— TASK TO COMPLETE —
In the data below, find each line that contains the word "What" and copy it.
+===+
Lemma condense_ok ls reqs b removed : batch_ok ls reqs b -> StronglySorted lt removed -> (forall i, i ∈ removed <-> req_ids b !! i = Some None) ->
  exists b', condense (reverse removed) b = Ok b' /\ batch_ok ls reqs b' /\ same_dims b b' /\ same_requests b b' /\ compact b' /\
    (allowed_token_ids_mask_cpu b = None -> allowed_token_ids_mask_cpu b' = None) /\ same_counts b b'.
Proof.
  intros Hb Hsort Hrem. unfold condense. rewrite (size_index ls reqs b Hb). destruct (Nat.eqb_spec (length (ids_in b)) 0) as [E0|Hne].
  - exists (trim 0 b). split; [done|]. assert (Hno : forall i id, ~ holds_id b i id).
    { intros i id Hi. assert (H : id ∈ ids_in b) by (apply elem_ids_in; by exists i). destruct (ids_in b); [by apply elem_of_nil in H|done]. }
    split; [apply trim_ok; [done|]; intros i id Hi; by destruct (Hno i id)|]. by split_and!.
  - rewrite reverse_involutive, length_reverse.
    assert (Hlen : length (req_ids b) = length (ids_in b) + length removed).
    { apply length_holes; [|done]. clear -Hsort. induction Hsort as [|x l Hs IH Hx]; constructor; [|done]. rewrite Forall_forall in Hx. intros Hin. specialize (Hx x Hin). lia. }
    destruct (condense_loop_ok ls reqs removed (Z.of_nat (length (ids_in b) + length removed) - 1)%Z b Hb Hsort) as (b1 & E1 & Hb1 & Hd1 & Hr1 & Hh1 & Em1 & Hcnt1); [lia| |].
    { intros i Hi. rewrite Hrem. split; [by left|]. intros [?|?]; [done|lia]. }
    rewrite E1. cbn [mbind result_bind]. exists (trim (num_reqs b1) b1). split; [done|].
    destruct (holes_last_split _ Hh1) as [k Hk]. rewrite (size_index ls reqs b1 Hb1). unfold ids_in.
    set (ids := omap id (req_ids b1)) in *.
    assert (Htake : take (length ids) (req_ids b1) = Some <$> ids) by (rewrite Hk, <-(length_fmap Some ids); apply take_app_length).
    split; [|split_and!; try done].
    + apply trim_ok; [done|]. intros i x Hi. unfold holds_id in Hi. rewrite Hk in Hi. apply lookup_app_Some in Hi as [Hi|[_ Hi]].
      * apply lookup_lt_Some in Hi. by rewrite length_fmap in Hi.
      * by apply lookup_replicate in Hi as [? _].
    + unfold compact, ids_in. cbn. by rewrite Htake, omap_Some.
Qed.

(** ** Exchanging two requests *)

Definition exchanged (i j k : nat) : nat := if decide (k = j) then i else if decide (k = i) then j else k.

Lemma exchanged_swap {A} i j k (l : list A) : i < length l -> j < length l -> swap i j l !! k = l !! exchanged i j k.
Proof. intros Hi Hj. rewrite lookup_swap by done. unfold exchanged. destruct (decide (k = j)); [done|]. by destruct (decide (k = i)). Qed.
+===+
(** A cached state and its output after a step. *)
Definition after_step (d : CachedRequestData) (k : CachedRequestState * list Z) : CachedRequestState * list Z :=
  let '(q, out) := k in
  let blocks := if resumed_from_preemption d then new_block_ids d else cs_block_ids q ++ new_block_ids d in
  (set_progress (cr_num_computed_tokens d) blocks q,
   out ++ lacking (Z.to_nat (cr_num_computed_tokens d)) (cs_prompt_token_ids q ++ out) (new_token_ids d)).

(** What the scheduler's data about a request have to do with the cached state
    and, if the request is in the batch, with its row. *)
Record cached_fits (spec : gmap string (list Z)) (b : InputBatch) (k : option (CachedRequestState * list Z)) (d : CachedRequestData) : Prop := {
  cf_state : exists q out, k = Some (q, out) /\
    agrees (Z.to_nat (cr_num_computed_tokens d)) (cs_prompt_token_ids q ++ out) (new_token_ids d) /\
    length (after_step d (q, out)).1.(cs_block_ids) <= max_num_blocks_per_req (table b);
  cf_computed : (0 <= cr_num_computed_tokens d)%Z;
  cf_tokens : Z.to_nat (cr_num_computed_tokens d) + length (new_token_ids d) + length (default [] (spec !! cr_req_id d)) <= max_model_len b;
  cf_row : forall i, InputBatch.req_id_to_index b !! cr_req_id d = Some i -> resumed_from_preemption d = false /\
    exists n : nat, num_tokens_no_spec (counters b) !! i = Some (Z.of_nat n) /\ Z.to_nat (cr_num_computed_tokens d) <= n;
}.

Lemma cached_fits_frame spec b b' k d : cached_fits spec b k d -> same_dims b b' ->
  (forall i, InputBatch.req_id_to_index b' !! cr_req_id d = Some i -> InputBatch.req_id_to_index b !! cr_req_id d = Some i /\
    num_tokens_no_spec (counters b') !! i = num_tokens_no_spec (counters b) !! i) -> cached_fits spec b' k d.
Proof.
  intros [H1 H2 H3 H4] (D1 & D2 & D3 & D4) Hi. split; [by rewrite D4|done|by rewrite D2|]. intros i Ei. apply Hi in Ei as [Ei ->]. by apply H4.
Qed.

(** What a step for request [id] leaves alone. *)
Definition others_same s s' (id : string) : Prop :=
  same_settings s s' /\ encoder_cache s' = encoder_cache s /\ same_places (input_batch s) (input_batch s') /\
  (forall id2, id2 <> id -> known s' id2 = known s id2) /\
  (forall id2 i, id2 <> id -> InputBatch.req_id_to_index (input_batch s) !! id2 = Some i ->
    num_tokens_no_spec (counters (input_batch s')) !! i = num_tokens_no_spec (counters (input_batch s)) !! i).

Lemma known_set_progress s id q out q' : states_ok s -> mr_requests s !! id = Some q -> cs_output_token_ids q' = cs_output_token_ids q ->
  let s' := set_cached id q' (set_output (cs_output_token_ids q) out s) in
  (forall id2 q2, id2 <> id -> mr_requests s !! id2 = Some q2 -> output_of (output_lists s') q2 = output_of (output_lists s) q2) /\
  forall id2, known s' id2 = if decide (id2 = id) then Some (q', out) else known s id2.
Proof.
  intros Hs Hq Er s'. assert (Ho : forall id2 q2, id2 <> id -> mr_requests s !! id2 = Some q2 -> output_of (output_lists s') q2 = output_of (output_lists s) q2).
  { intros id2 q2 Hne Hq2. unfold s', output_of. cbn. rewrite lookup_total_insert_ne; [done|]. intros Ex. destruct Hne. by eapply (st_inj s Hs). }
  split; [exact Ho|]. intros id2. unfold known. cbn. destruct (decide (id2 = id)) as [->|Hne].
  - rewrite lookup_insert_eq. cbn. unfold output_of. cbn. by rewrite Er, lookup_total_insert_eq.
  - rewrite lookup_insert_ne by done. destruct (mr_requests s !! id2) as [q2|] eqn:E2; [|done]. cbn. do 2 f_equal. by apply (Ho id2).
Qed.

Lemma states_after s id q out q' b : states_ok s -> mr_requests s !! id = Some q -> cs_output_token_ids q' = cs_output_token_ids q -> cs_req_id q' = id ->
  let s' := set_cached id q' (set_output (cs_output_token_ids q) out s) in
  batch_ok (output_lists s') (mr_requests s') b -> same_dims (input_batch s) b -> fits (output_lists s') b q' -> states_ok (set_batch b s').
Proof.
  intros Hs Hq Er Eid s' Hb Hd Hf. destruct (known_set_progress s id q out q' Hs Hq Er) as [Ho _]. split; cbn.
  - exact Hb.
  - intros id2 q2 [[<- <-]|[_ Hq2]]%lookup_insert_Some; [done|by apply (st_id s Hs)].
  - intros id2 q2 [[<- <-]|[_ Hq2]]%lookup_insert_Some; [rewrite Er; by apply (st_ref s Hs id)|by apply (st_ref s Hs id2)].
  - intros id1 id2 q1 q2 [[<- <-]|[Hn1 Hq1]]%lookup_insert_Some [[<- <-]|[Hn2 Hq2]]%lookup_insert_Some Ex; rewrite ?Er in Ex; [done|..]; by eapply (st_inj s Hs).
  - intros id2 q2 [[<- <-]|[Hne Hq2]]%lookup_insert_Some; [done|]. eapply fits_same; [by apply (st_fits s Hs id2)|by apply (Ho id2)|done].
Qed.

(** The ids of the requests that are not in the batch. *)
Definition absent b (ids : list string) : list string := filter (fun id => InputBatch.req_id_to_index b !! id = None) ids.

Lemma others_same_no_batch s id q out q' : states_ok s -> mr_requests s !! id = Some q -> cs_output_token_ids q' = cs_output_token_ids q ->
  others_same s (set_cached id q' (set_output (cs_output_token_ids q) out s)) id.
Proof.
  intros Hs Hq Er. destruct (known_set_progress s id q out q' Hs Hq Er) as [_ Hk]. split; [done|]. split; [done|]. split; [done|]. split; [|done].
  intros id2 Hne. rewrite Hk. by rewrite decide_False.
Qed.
+===+
— TASK RESULT —
(** What the scheduler's data about a request have to do with the cached state
(** What a step for request [id] leaves alone. *)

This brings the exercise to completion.